[Entries shown Boundary: Start]
(* ===== verification/Prelude.v ===== *)
(** * A verification library for the EDR Linux agent

    The program is an endpoint agent written in Go.  Kernel probes deliver
    process and network events ([internal/bpf]); a collector reads [/proc] and
    merges the events into a snapshot ([internal/collector]); the control loop
    ([internal/control/agent.go]) evaluates the policy ([internal/policy]) on
    every process, file event and connection of the snapshot, passes each match
    through the suppressor ([internal/control/suppress.go]), writes an event to
    the hash-chained log ([internal/eventlog]) and asks the responder
    ([internal/response]) to act; a fast path does the same for single kernel
    events, and a file guard answers the kernel before a file is opened
    ([internal/fanotify]).  The control server ([internal/control/server.go])
    checks its peers and the paths they name ([security.go]) and serves the
    command line client ([cmd/edrctl]): status, event queries, signed policy
    reloads and rollbacks ([internal/integrity]), responses, shutdown.  The main
    program ([cmd/edr-agent]) reads the configuration and puts the parts
    together.  Notifications and the web console ([internal/notify],
    [internal/web]) are packages that main does not start.

    ** Files and sources

    - [Prelude]: scope, results, machine integers, stable insertion sort and
      shared lemmas, and the hint databases.
    - [Float64]: error bounds of the binary64 arithmetic of [SpecFloat].
    - [GoStrings], [GoTime], [Json], [JsonIndent], [GoJson]: what the program uses of Go's
      [strings], [strconv], [time] and [encoding/json]; floating point and
      Unicode tables are interfaces ([FloatOps], [FloatText], [GoUnicode]).
    - [Policy], [PolicyFile], [PolicySave]: [policy.go], the rules, their
      validation, matching, evaluation and aggregation; [Load] and [Save] over
      the file and its JSON.
    - [Suppress], [SuppressFile]: [suppress.go], cooldowns, token buckets,
      eviction, saved state; the text of the state file and its decoding.
    - [Crypto], [EventLog], [ChainProofs], [LogRun]: [event.go] and
      [integrity.go]; records, JSON forms, the chain writer, rotation, recovery
      and [Verify].  The digest is an interface ([Digest]); SHA-256 is an
      instance.
    - [Anchor], [LogAnchor]: [anchor.go], pushing and comparing the chain head,
      the goroutine of [Start]; logger and anchor over one file system.
    - [BpfEvent], [Loader]: the ring-buffer record and its decoder; the queues
      of the libbpf loader and the fake loader as a step relation.
    - [Bridge]: the C functions of [loader_libbpf.go] that open, poll and close
      the probes, in a monad over a heap of resources whose use after a release
      is undefined; the handle on the Go side as a step relation of the
      goroutines that use it.
    - [Probes]: [internal/bpf/probes], the programs in the kernel as functions to
      the records, signals and refusals they cause, and the memory layout of
      the record.
    - [MapSync], [BpfMaps]: [loader.go]'s [MapFiller] as a class with laws, and
      [syncBPFMaps] proved against it; the map functions of [loader_libbpf.go]
      over a kernel hash map with laws, as an instance.
    - [Collector], [ConnTrack], [Procfs]: [merge.go], [conntrack.go],
      [collector.go] and [procutil]: processes, connections, file changes by
      polling and by inotify.
    - [Response], [Nft], [Quarantine], [Responder]: process identity, kill, kill
      tree, suspension; the firewall command lines; quarantine and restore; the
      dispatch of actions ([response.go]).
    - [Agent], [AgentProofs]: [agent.go] in a state monad over an environment
      that answers each question; every handler of the polling round and of
      the fast path.
    - [Workers]: the goroutines of [agent.go], the response file and [Shutdown]
      as a step relation.
    - [Security]: [security.go], peer credentials and path containment over a
      file system with links.
    - [Disk], [Keys]: files by name; [keystore.go] and [sign.go].  Ed25519 and
      the digest are interfaces.
    - [Query], [PolicyStore], [Baseline], [Metrics], [Server], [ServerProofs]:
      [server.go], [forensics.go], [baseline.go], [prometheus.go]: every route
      in a state monad over the agent, the kernel maps, the files and the
      machine; what other processes do to the files between two accesses is an
      argument.
    - [Fanotify]: [fanotify.go] and the adapters of [main.go]: marks, decoding,
      answers, the loop, [Start] and [Stop].
    - [Config], [Main], [Program]: [main.go], [main_libbpf.go]: the
      configuration file and its comments, the start, the loop as a step
      relation; a whole run with its services and deferred calls.
    - [Client], [ClientRun]: [edrctl/main.go], what each command line asks for,
      signing and checking a policy; requests, answers, output and exit code.
    - [Notify], [Web]: [webhook.go], [email.go], [handler.go]: the dispatcher
      and the event stream as step relations, payloads, mails, redaction.

    ** What the theorems show

    - The log: what the logger writes verifies across rotations, two logs that
      verify to one head hold the same events, the head is recovered from the
      log, a log that is put back behind the last anchored head together with
      its state file is reported after a restart, whatever the interleaving of
      writes and pushes was.
    - The policy: validation is the declared well-formedness, evaluation returns
      the rules that apply (a predicate on the rule, the time of day, subject and
      object that does not mention the evaluation) in priority order, and
      aggregation keeps every audit rule and the first actionable one.
    - The gates: emits of one key are a cooldown apart, a rule emits at most
      burst plus rate times time up to the rounding of [float64], eviction and
      restart change no verdict.
    - The agent: the effects of a match set are exactly the ones its gates let
      through, every request a round sends is justified by policy and snapshot,
      a denied exec reaches the responder once, self protection never signals
      the agent or init, the history keeps the latest records; [Shutdown]
      leaves every record that was taken in the response file.
    - Kernel data: every record of the probes decodes, and which fields do not
      come back; a program is killed at its start exactly when the policy in
      force lists it and there is room for the record; the agent is shielded
      from five signals and from traces of others; under any interleaving with
      [Close] the channels of the loader carry exactly the records that are owed
      to them, in order;
      the merge refines a map update; the blacklists follow the policy, and
      clearing them ends.  Opening the probes takes all it needs or gives
      everything back; no poll and no close uses a freed handle.
    - Responses: a kill tree signals exactly the processes whose kill is
      accepted, each once, children first;
      suspension follows the signals; only validated words reach nft; each
      action of the responder touches only what it names; a quarantined file
      comes back.
    - Paths: an accepted path is under its base and meets no link.
    - The server: a peer that is not allowed changes nothing; the policy in
      force changes only by an authorised reload or rollback to a signed, valid
      file; only root shuts the agent down, and every attempt is audited.
    - Composition: a policy that the client signed with success is put in force
      by its reload command; what is saved is loaded as it was; the requests of
      the client have handlers, and its exit code is the verdict of the agent.
    - The file guard: every record is handled once and in order, each permission
      event is answered once; marks are bounded.
    - The main program: a configuration that loads is in range, comments are
      removed and nothing else, a start that succeeds leaves its
      directories, policy, key, logger and kernel maps as declared, the loop ends only on request, and what was started is stopped in
      reverse order.
    - File changes: a polling scan reports exactly the difference.
    - Notifications: every taken event is handed to the end points that want
      it, [Stop] ends, the receiver decodes the message; a browser decodes its
      stream to published events in order.

    Executions in which the program departs from its intent are theorems or
    examples too ([audited_rule_not_enforced], [pidfd_kill_refused],
    [reload_forgets_cooldown], the rejected untouched logs of [LogRun.Sample],
    [denial_never_delivered], [evil_swapped_in], [request_during_round_lost],
    [rollback_forgotten], [kept_state_hides_rollback], [map_operation_after_close],
    [huge_burst_not_spent],
    [monitored_program_killed], [long_name_escapes], [zero_pid_kills_callers] and
    the examples of the [Sample] modules).

    ** Bounds and fuel

    Go integers keep their width ([wrapu], [wraps]).  The search of a process
    tree runs on as much fuel as there are processes plus one, and is shown to
    reach every descendant with it.  The JSON reader runs on twice the length
    of its input, each call consuming a byte or opening one level.  A path
    lookup follows 40 links as the kernel does and [EvalSymlinks] 255; beyond
    them the code fails, and so does the model.  A buffer of the file guard is
    read with as much fuel as it has bytes, each record taking at least 24;
    any larger bound gives the same run.  Clearing a kernel map runs on as much
    fuel as the map has room for, each round removing a key.

    ** Not modelled

    libbpf, the kernel and its helpers, known through what they answer; the transfer of HTTP messages over the socket; the parsing
    of the flags by the [flag] package; the embedded pages and the HTML template
    of the mails; texts of error messages where nothing reads them.  Getters
    that return a channel or a field have no definition of their own. *)

From Stdlib Require Export ZArith Lia Ascii String.
From stdpp Require Export base tactics option list sorting gmap strings numbers pretty.

(** ** Scope, comparisons and results *)

Declare Scope go_scope.
Delimit Scope go_scope with go.

(** Go's [==] and [!=] on strings, integers and booleans. *)
Notation "x == y" := (bool_decide (x = y)) (at level 70, no associativity) : go_scope.
Notation "x != y" := (negb (bool_decide (x = y))) (at level 70, no associativity) : go_scope.
#[global] Open Scope go_scope.
#[global] Open Scope Z_scope.

(** A Go function that returns [(T, error)]. *)
Inductive result (E A : Type) : Type :=
| Ok (a : A)
| Err (e : E).
Arguments Ok {E A} a.
Arguments Err {E A} e.

Definition res_bind {E A B} (r : result E A) (k : A -> result E B) : result E B :=
  match r with Ok a => k a | Err e => Err e end.

Notation "'let?' x := r 'in' k" := (res_bind r (fun x => k))
  (at level 10, x pattern, r at level 100, k at level 200) : go_scope.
[Entries shown Boundary: End]
Exercise details: An exact copy of the data is needed, running from its first line through the line that holds "every process, file", and nothing beyond that.

Exercise answer:
(* ===== verification/Prelude.v ===== *)
(** * A verification library for the EDR Linux agent

    The program is an endpoint agent written in Go.  Kernel probes deliver
    process and network events ([internal/bpf]); a collector reads [/proc] and
    merges the events into a snapshot ([internal/collector]); the control loop
    ([internal/control/agent.go]) evaluates the policy ([internal/policy]) on
    every process, file event and connection of the snapshot, passes each match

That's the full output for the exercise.